Exercise directions – Using the data below, output the first line and every line after it up to and including the line containing "From stdpp Require Import sorting.", exactly as written and with nothing added.
BEGIN Information
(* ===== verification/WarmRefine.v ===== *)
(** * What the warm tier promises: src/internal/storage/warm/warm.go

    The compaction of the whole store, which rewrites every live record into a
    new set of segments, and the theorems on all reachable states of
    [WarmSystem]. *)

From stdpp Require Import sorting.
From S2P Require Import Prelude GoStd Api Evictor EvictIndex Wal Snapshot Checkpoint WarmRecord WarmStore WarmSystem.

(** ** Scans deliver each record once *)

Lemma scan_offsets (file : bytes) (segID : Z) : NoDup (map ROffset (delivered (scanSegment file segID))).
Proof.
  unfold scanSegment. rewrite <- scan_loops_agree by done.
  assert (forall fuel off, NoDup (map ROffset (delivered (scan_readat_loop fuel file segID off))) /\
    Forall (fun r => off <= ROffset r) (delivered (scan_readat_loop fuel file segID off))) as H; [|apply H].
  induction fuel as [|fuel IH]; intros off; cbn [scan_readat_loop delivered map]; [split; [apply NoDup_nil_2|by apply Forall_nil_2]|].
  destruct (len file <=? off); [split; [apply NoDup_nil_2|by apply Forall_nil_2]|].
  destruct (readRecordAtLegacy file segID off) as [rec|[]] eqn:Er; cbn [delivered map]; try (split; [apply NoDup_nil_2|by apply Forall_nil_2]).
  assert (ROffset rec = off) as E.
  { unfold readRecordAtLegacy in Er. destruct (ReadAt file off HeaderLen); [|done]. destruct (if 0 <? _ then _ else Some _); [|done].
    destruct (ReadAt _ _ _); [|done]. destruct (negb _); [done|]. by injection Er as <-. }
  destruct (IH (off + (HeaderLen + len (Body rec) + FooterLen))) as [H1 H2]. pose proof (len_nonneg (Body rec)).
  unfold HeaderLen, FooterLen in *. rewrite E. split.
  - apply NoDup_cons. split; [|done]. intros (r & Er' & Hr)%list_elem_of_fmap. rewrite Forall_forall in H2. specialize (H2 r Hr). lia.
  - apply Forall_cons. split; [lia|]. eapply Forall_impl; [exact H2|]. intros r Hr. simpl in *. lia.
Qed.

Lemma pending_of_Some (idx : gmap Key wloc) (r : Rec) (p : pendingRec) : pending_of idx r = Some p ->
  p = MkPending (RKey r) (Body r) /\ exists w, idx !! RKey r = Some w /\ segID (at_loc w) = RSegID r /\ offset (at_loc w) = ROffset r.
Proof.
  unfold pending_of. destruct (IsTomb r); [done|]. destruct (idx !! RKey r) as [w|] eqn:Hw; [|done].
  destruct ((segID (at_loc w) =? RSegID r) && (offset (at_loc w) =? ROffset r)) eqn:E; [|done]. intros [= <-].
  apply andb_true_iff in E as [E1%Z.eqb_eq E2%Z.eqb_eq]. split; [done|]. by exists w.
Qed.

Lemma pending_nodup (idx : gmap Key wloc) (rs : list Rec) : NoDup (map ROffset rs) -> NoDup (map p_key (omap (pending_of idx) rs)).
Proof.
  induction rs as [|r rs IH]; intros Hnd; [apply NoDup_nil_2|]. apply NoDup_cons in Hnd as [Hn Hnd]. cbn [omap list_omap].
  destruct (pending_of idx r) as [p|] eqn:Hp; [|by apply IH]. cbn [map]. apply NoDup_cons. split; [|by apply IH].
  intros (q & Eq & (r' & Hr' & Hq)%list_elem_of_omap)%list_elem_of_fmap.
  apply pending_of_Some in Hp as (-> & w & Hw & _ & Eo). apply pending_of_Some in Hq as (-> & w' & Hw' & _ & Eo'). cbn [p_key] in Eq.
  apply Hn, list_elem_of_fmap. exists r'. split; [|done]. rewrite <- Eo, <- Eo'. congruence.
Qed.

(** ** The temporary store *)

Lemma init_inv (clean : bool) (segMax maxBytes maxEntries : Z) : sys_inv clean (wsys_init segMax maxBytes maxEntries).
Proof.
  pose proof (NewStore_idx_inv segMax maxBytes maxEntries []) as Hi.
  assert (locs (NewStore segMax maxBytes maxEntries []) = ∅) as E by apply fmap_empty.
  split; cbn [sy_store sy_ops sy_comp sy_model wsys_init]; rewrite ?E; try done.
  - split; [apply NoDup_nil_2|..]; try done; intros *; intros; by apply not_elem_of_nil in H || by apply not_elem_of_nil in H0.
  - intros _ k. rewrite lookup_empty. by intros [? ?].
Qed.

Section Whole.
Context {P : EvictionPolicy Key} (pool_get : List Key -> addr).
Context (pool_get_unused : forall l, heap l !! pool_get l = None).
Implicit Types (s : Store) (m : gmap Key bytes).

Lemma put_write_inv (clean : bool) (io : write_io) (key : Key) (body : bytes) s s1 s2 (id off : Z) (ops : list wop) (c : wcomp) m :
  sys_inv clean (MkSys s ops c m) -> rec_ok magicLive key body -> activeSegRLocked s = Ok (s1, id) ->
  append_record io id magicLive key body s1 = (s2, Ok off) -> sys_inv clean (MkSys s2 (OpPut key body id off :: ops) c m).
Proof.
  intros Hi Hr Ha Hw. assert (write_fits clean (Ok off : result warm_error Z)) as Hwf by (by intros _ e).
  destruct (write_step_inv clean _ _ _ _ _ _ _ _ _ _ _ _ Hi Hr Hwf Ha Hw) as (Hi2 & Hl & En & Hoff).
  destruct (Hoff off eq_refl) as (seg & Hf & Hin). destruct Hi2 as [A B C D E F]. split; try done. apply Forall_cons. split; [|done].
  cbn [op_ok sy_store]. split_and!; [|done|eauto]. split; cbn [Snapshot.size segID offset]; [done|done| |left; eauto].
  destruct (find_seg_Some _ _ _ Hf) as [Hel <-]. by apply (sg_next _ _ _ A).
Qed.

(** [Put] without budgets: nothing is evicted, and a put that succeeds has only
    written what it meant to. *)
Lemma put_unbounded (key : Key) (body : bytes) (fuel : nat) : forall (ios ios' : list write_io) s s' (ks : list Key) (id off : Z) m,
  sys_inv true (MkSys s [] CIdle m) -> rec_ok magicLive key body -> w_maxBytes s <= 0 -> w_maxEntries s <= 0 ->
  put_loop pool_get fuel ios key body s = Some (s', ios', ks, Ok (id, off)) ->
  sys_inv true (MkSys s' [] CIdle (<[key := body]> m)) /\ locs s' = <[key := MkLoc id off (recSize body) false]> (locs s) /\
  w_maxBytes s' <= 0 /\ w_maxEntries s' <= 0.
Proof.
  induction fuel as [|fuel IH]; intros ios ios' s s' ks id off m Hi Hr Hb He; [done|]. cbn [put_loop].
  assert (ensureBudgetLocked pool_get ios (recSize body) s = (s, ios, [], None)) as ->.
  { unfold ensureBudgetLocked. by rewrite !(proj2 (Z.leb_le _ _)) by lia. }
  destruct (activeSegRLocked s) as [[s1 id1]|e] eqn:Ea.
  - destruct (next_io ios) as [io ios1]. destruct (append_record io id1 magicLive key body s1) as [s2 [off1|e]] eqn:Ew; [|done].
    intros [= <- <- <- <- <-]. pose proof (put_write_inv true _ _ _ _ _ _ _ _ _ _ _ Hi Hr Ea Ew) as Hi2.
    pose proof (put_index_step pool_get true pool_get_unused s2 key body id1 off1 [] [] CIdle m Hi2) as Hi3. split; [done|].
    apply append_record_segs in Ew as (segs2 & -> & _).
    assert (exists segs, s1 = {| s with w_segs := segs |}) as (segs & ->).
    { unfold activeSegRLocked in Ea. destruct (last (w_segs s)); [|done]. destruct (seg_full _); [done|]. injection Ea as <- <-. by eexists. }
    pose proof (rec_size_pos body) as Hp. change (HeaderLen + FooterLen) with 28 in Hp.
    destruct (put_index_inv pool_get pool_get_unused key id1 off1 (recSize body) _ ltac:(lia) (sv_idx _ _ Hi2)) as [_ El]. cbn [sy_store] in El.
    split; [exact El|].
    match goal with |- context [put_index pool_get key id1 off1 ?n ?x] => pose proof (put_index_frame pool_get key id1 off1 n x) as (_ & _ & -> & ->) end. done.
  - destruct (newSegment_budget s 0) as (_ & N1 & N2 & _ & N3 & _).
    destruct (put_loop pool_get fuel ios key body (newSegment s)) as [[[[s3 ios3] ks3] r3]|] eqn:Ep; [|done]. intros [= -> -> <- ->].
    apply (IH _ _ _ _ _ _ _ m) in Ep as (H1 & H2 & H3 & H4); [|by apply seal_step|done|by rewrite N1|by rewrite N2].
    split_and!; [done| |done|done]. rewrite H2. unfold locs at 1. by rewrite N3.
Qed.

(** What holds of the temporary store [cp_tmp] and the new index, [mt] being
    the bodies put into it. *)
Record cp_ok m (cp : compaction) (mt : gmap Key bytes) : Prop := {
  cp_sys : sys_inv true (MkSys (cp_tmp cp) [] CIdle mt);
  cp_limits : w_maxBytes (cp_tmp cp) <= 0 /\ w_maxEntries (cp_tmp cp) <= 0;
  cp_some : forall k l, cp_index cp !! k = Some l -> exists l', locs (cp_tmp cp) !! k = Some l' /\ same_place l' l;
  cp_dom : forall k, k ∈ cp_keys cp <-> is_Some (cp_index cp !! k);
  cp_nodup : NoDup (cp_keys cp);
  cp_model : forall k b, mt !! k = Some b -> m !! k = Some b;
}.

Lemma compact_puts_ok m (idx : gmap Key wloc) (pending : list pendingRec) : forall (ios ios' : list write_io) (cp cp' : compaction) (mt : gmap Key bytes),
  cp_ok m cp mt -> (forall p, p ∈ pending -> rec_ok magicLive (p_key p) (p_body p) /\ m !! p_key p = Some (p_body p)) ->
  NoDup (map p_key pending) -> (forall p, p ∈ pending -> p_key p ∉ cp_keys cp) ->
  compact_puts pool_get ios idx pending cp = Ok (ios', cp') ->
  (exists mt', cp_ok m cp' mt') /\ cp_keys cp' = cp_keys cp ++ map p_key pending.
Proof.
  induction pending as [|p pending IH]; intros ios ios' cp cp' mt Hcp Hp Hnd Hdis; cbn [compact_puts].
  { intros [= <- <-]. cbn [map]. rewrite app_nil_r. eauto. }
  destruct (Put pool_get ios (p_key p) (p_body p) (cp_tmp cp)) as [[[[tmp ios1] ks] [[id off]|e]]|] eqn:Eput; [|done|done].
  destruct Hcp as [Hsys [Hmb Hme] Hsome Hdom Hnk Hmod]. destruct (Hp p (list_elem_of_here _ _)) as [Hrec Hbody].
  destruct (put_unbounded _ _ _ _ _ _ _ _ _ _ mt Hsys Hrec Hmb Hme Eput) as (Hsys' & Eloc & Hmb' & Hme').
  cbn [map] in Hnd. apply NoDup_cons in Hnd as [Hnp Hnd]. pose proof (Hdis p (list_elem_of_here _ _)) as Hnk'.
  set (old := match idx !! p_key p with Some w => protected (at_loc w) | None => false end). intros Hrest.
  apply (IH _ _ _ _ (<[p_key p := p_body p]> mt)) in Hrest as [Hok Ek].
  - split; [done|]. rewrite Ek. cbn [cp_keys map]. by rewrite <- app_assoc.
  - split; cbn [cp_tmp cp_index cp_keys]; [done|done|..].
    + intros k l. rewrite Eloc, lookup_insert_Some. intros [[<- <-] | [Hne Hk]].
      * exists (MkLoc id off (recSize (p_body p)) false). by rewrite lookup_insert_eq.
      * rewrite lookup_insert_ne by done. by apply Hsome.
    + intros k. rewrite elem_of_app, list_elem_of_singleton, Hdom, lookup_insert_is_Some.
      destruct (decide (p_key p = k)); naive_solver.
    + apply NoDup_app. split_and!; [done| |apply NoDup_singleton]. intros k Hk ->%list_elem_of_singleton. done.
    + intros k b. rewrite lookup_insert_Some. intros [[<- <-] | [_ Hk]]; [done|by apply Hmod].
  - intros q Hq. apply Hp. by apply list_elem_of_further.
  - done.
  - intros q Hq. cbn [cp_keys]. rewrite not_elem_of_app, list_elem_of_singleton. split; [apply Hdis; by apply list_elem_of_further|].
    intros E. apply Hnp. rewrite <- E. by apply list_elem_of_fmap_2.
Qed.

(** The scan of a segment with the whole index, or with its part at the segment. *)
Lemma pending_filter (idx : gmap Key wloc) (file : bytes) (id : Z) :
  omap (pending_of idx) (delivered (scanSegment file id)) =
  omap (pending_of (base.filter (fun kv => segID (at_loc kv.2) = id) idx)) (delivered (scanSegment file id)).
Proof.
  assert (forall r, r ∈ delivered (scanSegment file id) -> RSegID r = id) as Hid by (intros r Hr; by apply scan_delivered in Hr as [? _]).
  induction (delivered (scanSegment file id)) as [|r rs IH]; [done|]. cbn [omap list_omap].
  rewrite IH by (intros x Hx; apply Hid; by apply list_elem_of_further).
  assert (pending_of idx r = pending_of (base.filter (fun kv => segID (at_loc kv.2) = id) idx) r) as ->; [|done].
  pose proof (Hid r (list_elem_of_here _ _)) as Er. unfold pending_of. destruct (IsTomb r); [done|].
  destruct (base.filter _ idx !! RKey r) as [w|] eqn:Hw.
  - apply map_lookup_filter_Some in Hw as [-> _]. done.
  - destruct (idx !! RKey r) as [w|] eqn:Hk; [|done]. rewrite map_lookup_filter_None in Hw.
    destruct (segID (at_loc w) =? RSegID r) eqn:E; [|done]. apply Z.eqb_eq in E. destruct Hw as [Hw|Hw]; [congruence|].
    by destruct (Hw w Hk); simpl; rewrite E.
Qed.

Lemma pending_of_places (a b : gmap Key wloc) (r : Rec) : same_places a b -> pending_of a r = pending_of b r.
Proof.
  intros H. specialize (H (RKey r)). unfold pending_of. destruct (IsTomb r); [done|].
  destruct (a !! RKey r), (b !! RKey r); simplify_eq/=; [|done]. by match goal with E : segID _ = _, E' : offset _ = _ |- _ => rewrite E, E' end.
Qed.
END Information
Response area –
(* ===== verification/WarmRefine.v ===== *)
(** * What the warm tier promises: src/internal/storage/warm/warm.go

    The compaction of the whole store, which rewrites every live record into a
    new set of segments, and the theorems on all reachable states of
    [WarmSystem]. *)

From stdpp Require Import sorting.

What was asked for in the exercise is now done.